11‐1 大人は「言うこと必ず信、行うこと必ず果」と決めつけない


【現代語訳】
孟子は言った。「言うことに偽りなく、行いにおいて必ず結果を出すことは美徳に違いないが、大徳の人、本物の人物は、必ずしも前に自分の言ったこと、始めたことにこだわらない。ただ、正しいことがわかったら、事のよろしきに合わせて行うという義に従って動くのである」。

【読み下し文】
孟子(もうし)曰(いわ)く、大人(たいじん)なる者(もの)は、言(げん)必(かなら)ずしも信(しん)ならず(※)、行(おこな)い必(かなら)ずしも果(か)ならず。惟(ただ)義(ぎ)の在(あ)る所(ところ)のままなり。
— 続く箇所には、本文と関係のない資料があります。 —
(* ===== verification/DescriptorLaws.v ===== *)
(** * References and descriptors

    The kernel keeps the reference count of each end of each pipe and
    pseudo-terminal equal to the number of descriptors, of whatever process,
    that name it.  Here is what each operation on descriptors does to that
    balance; [DescriptorCounts] puts them together. *)

From S2P Require Import Prelude ByteQueue Pipe Pty Ethernet Timing Interface Socket Tcp Stack Filesystem Ext4 PseudoFs.
From S2P Require Import Counts Descriptor.
Import Descriptor.
Local Open Scope Z_scope.

Module DescriptorLaws.

(** An end that a descriptor can name. *)
Inductive End := pipe_of (h : PipeTable.PipeHandle) (e : PipeTable.PipeEnd)
               | pty_of (h : PtyTable.PtyHandle) (e : PtyTable.PtyEnd).
#[global] Instance end_eq_dec : EqDecision End.
Proof. solve_decision. Defined.

Definition end_ok (x : End) : Prop :=
  match x with pipe_of h _ => PipeTable.handle_ok h | pty_of h _ => PtyTable.handle_ok h end.

Definition names (d : Descriptor) : option End :=
  match kind (node d) with
  | Kind.pipe => Some (pipe_of (pipe d) (pipe_end d))
  | Kind.pty => Some (pty_of (pty d) (pty_end d))
  | _ => None
  end.
Definition named_ok (d : Descriptor) : Prop := forall x, names d = Some x -> end_ok x.

(** How many descriptors of a list name an end. *)
Definition weight (d : Descriptor) (x : End) : Z := one (names d = Some x).
Definition weights (l : list Descriptor) (x : End) : Z := foldr (fun d n => weight d x + n) 0 l.
Definition tally (s : Saved) (x : End) : Z := weights (descriptors s) x + weights (standard_redirects s) x.
Definition tallies (l : list Saved) (x : End) : Z := foldr (fun s n => tally s x + n) 0 l.

Record saved_ok (s : Saved) : Prop := {
  saved_descriptors : length (descriptors s) = 13%nat;
  saved_redirects : length (standard_redirects s) = 3%nat;
  saved_named : Forall named_ok (descriptors s);
  saved_redirects_named : Forall named_ok (standard_redirects s);
}.

Lemma weight_range d x : 0 <= weight d x <= 1.
Proof. unfold weight. case_decide; lia. Qed.

Lemma weights_cons d l x : weights (d :: l) x = weight d x + weights l x.
Proof. done. Qed.

Lemma weights_app l1 l2 x : weights (l1 ++ l2) x = weights l1 x + weights l2 x.
Proof. induction l1 as [|d l1 IH]; simpl; [done|]. rw IH. lia. Qed.

Lemma weights_nonneg l x : 0 <= weights l x.
Proof. induction l as [|d l IH]; simpl; [done|]. pose proof (weight_range d x). lia. Qed.

Lemma weights_bound l x : weights l x <= Z.of_nat (length l).
Proof. induction l as [|d l IH]; simpl; [done|]. pose proof (weight_range d x). lia. Qed.

Lemma weights_none n x : weights (replicate n descriptor_none) x = 0.
Proof. induction n as [|n IH]; simpl; [done|]. rw IH. done. Qed.

Lemma weights_insert l i d x :
  (i < length l)%nat -> weights (<[i := d]> l) x = weights l x - weight (l !!! i) x + weight d x.
Proof.
  revert i. induction l as [|a l IH]; intros [|i] Hi; simpl in *; [lia..| |]; [lia|]. rw IH; lia.
Qed.

Lemma weights_lookup l i d x : l !! i = Some d -> weight d x <= weights l x.
Proof.
  revert i. induction l as [|a l IH]; intros [|i]; simpl; [done..| |].
  - intros [= <-]. pose proof (weights_nonneg l x). lia.
  - intros Hi. specialize (IH i Hi). pose proof (weight_range a x). lia.
Qed.

Lemma weights_take_drop n l x : weights l x = weights (take n l) x + weights (drop n l) x.
Proof. by rewrite <- weights_app, take_drop. Qed.

Lemma tally_none x : tally saved_none x = 0.
Proof. reflexivity. Qed.

Lemma tally_nonneg s x : 0 <= tally s x.
Proof. unfold tally. pose proof (weights_nonneg (descriptors s) x). pose proof (weights_nonneg (standard_redirects s) x). lia. Qed.

Lemma tally_bound s x : saved_ok s -> tally s x <= 16.
Proof.
  intros [H1 H2 _ _]. unfold tally. pose proof (weights_bound (descriptors s) x).
  pose proof (weights_bound (standard_redirects s) x). lia.
Qed.

Lemma tallies_nonneg l x : 0 <= tallies l x.
Proof. induction l as [|s l IH]; simpl; [done|]. pose proof (tally_nonneg s x). lia. Qed.

Lemma tallies_bound l x : Forall saved_ok l -> tallies l x <= 16 * Z.of_nat (length l).
Proof.
  induction 1 as [|s l Hs Hl IH]; [done|]. cbn [tallies foldr length]. fold (tallies l x).
  pose proof (tally_bound s x Hs). lia.
Qed.

Lemma tallies_insert l i s x :
  (i < length l)%nat -> tallies (<[i := s]> l) x = tallies l x - tally (l !!! i) x + tally s x.
Proof.
  revert i. induction l as [|a l IH]; intros [|i] Hi; simpl in *; [lia..| |]; [lia|]. rw IH; lia.
Qed.

Lemma tallies_none n x : tallies (replicate n saved_none) x = 0.
Proof. induction n as [|n IH]; simpl; [done|]. rw IH. done. Qed.

Lemma named_none : named_ok descriptor_none.
Proof. by intros x. Qed.

Lemma saved_none_ok : saved_ok saved_none.
Proof. split; [done..| |]; apply Forall_replicate, named_none. Qed.

(** ** Balanced tables *)

Section tables.
Context {Q : Type} `{!ByteQueue Q} `{!ByteQueueLaws Q 4096}.
Context {W : Type} {machine : Machine W}.
Abbreviation Tables := (Tables Q W).

Lemma pipe_table : 0 < pipe_capacity <= 255.
Proof. unfold pipe_capacity. lia. Qed.
Lemma pty_table : 0 < pty_capacity <= 255.
Proof. unfold pty_capacity. lia. Qed.

Definition references (t : Tables) (x : End) : Z :=
  match x with
  | pipe_of h e => PipeTable.references pipe_capacity (pipes t) h e
  | pty_of h e => PtyCount.references pty_capacity (ptys t) h e
  end.

(** The tables are valid and every end has the number of references [c] says. *)
Record balanced (t : Tables) (c : End -> Z) : Prop := {
  balanced_pipes : PipeTable.inv pipe_capacity 4096 (pipes t);
  balanced_ptys : PtyTable.inv pty_capacity 4096 (ptys t);
  balanced_count x : end_ok x -> references t x = c x;
}.

Lemma balanced_ext t c c' : balanced t c -> (forall x, c' x = c x) -> balanced t c'.
Proof. intros [H1 H2 H3] E. split; [done..|]. intros x Hx. by rewrite -> E, H3. Qed.

Lemma balanced_network t c n : balanced t c -> balanced (t <| network := n |>) c.
Proof. by intros [H1 H2 H3]. Qed.

Lemma retain_balanced t c d : balanced t c -> named_ok d ->
  let '(t', ok) := retain_descriptor t d in
  balanced t' (fun x => if ok then c x + weight d x else c x) /\
  (forall x, names d = Some x -> 0 < c x < 65535 -> ok = true).
Proof.
  intros [Hpi Hpt Hc] Hd. unfold retain_descriptor, weight, named_ok in *. destruct d as [[k ? ? ?] ? ? ? h e h' e' ?].
  destruct k; cbn [kind node names pipe pipe_end pty pty_end] in *;
    try (split; [split; [done..|intros x Hx; cbv beta; rewrite -> Hc by done; case_decide; [done|lia]]|done]).
  - destruct (Stack.socket_retain (network t) _) as [n r]. split; [|done]. split; [done..|].
    intros x Hx. specialize (Hc x Hx). destruct x; cbn in *; rw Hc; destruct (bool_decide _); try case_decide; done || lia.
  - specialize (Hd _ eq_refl). pose proof (PipeCount.pipe_retain_count _ pipe_table _ h e Hpi Hd) as L.
    destruct (PipeTable.retain _ (pipes t) _ _) as [p r]. destruct L as (Hpi' & Hcount & Hok). split.
    + split; [done..|]. intros [h2 e2|h2 e2] Hx.
      * specialize (Hc _ Hx). simpl in *. rewrite -> Hcount, Hc by done. case_bool_decide; repeat case_decide; naive_solver lia.
      * specialize (Hc _ Hx). simpl in *. rewrite -> Hc. case_bool_decide; repeat case_decide; naive_solver lia.
    + intros x [= <-] Hr. apply bool_decide_eq_true_2, Hok. specialize (Hc (pipe_of h e) Hd). simpl in Hc. lia.
  - specialize (Hd _ eq_refl). pose proof (PtyCount.pty_retain_count _ pty_table _ h' e' Hpt Hd) as L.
    destruct (PtyTable.retain _ (ptys t) _ _) as [p r]. destruct L as (Hpt' & Hcount & Hok). split.
    + split; [done..|]. intros [h2 e2|h2 e2] Hx.
      * specialize (Hc _ Hx). simpl in *. rewrite -> Hc. case_bool_decide; repeat case_decide; naive_solver lia.
      * specialize (Hc _ Hx). simpl in *. rewrite -> Hcount, Hc by done. case_bool_decide; repeat case_decide; naive_solver lia.
    + intros x [= <-] Hr. apply bool_decide_eq_true_2, Hok. specialize (Hc (pty_of h' e') Hd). simpl in Hc. lia.
Qed.

Lemma release_balanced t c d : balanced t c -> named_ok d -> (forall x, names d = Some x -> 0 < c x) ->
  balanced (release_descriptor t d) (fun x => c x - weight d x).
Proof.
  intros [Hpi Hpt Hc] Hd Hpos. unfold release_descriptor, weight, named_ok in *.
  destruct d as [[k ? ? ?] ? ? ? h e h' e' ?].
  destruct k; cbn [kind node names pipe pipe_end pty pty_end] in *;
    try (split; [done..|intros x Hx; specialize (Hc x Hx); destruct x; cbn in *; rw Hc; case_decide; done || lia]).
  - specialize (Hd _ eq_refl). specialize (Hpos _ eq_refl). pose proof (Hc _ Hd) as Hh. simpl in Hh.
    destruct (PipeCount.pipe_release_count _ pipe_table _ h e Hpi Hd) as [Hpi' Hcount]; [lia|].
    split; [done..|]. intros [h2 e2|h2 e2] Hx; specialize (Hc _ Hx); simpl in *.
    + rewrite -> Hcount, Hc by done. repeat case_decide; naive_solver lia.
    + rewrite -> Hc. repeat case_decide; naive_solver lia.
  - specialize (Hd _ eq_refl). specialize (Hpos _ eq_refl). pose proof (Hc _ Hd) as Hh. simpl in Hh.
    destruct (PtyCount.pty_release_count _ pty_table _ h' e' Hpt Hd) as [Hpt' Hcount]; [lia|].
    split; [done..|]. intros [h2 e2|h2 e2] Hx; specialize (Hc _ Hx); simpl in *.
    + rewrite -> Hc. repeat case_decide; naive_solver lia.
    + rewrite -> Hcount, Hc by done. repeat case_decide; naive_solver lia.
Qed.

(** ** Whole arrays *)

Lemma release_all_balanced ds : forall t c,
  (forall x, 0 <= c x) -> Forall named_ok ds -> balanced t (fun x => weights ds x + c x) ->
  let '(t', ds') := release_all t ds in balanced t' c /\ ds' = replicate (length ds) descriptor_none.
Proof.
  induction ds as [|d ds IH]; intros t c Hc Hok Hb; cbn [release_all].
  { split; [by eapply balanced_ext|done]. }
  apply Forall_cons in Hok as [Hd Hok].
  assert (balanced (release_descriptor t d) (fun x => weights ds x + c x)) as Hb1.
  { eapply balanced_ext; [apply (release_balanced t _ d Hb Hd)|].
    - intros x Hx. cbv beta. rewrite -> weights_cons. unfold weight at 1. rewrite -> decide_True by done. pose proof (weights_nonneg ds x). specialize (Hc x). lia.
    - intros x. cbv beta. rewrite -> weights_cons. lia. }
  specialize (IH _ c Hc Hok Hb1). destruct (release_all _ ds) as [t' ds']. destruct IH as [Hb' ->]. done.
Qed.

Lemma retain_all_balanced from : forall to t c,
  length to = length from -> Forall named_ok from -> balanced t c ->
  let '(t', to', n) := retain_all t from to in
  to' = take n from ++ drop n to /\ (n <= length from)%nat /\
  balanced t' (fun x => weights (take n from) x + c x).
Proof.
  induction from as [|d from IH]; intros to t c Hl Hok Hb; destruct to as [|a to]; try done; cbn [retain_all].
  apply Forall_cons in Hok as [Hd Hok]. pose proof (retain_balanced t c d Hb Hd) as L.
  destruct (retain_descriptor t d) as [t1 [|]]; destruct L as [Hb1 _].
  - specialize (IH to t1 _ ltac:(simpl in Hl; lia) Hok Hb1). destruct (retain_all t1 from to) as [[t' to'] n].
    destruct IH as (-> & Hn & Hb'). split; [done|]. split; [simpl; lia|]. eapply balanced_ext; [exact Hb'|].
    intros x. cbn [take]. cbv beta. rewrite -> weights_cons. lia.
  - split; [done|]. split; [simpl; lia|]. by eapply balanced_ext.
Qed.

Lemma release_saved_balanced t s c :
  (forall x, 0 <= c x) -> saved_ok s -> balanced t (fun x => tally s x + c x) ->
  let '(t', s') := release_saved t s in balanced t' c /\ s' = saved_none.
Proof.
  intros Hc [H1 H2 H3 H4] Hb. unfold release_saved.
  pose proof (release_all_balanced (descriptors s) t (fun x => weights (standard_redirects s) x + c x)) as L.
  destruct (release_all t _) as [t1 ds]. destruct L as [Hb1 ->]; [|done|eapply balanced_ext; [exact Hb|]|].
  { intros x. pose proof (weights_nonneg (standard_redirects s) x). specialize (Hc x). lia. }
  { intros x. unfold tally. lia. }
  pose proof (release_all_balanced (standard_redirects s) t1 c Hc H4 Hb1) as L.
  destruct (release_all t1 _) as [t2 rs]. destruct L as [Hb2 ->]. split; [done|]. by rw H1 H2.
Qed.

(** Undoing the first [n] copies. *)
Lemma release_first_balanced t from n c :
  (forall x, 0 <= c x) -> Forall named_ok from -> (n <= length from)%nat ->
  balanced t (fun x => weights (take n from) x + c x) ->
  let '(t', ds) := release_first t (take n from ++ drop n (replicate (length from) descriptor_none)) n in
  balanced t' c /\ ds = replicate (length from) descriptor_none.
Proof.
  intros Hc Hok Hn Hb. unfold release_first. assert (length (take n from) = n) as Hl by (rw length_take; lia).
  rewrite -> (take_app_length' (take n from)), (drop_app_length' (take n from)) by done.
  pose proof (release_all_balanced (take n from) t c Hc ltac:(by apply Forall_take) Hb) as L.
  destruct (release_all t _) as [t' ds]. destruct L as [Hb' ->]. split; [done|].
  rewrite -> Hl, drop_replicate, <- replicate_add. f_equal. lia.
Qed.
End tables.
End DescriptorLaws.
(※)言必ずしも信ならず……必ずしも前に自分の言ったことにこだわらない。なお、『論語』にはこうある。「曰(いわ)く、言(い)うこと必(かなら)ず信(しん)、行(おこな)うこと必(かなら)ず果(か)。硜硜(こうこう)然(ぜん)として小人(しょうじん)なるかな」(子路第十三)。これは子貢がどのような人を「士」というのかと尋ねたなかでの孔子の返答の一部である。硜硜然とは、ここでは小さくまとまっていることを意味している。ここでの孟子の言葉は、孔子の言ったことを裏返して言ってはいるが、孔子のほうが「言必信、行必果」を肯定しているニュアンスがある。中国の政治家はよくこの『論語』の言葉を使う。「ちゃんと実行しろよ」という上から目線も感じる中国にとっては便利な言葉だ。かつて周恩来が田中角栄にこの言葉を書いた色紙を与え、これをもらった田中角栄は、とても喜んだが、そこには小人という意味も続いていたため、中国側になめられているとの批判も受けた。また、最近も、中国の外相が韓国の大統領にこの言葉を使っている(約束を実行せよと言いたかったようだ)。これに対し韓国のある新聞は、ここの孟子の言葉を挙げて、中国側に言い返したらどうかと論評している(いつもの韓国の立場からすると日本には何でも文句を言うが、中国に対してはそんな反論ができるはずがない)。

【原文】
孟子曰、大人者、言不必信、行不必果、惟義所在。

 

12‐1 大徳の人は赤ん坊のような純真さを失わない


【現代語訳】
孟子は言った。「大徳の人は、赤ん坊のような純真な心を、いつまでも失わない」。

【読み下し文】
孟子(もうし)曰(いわ)く、大人(たいじん)なる者(もの)は、其(そ)の赤(せき)子(し)の心(こころ)を失(うしな)わざる者(もの)なり。

【原文】
孟子曰、大人者、不失其赤子之心者也。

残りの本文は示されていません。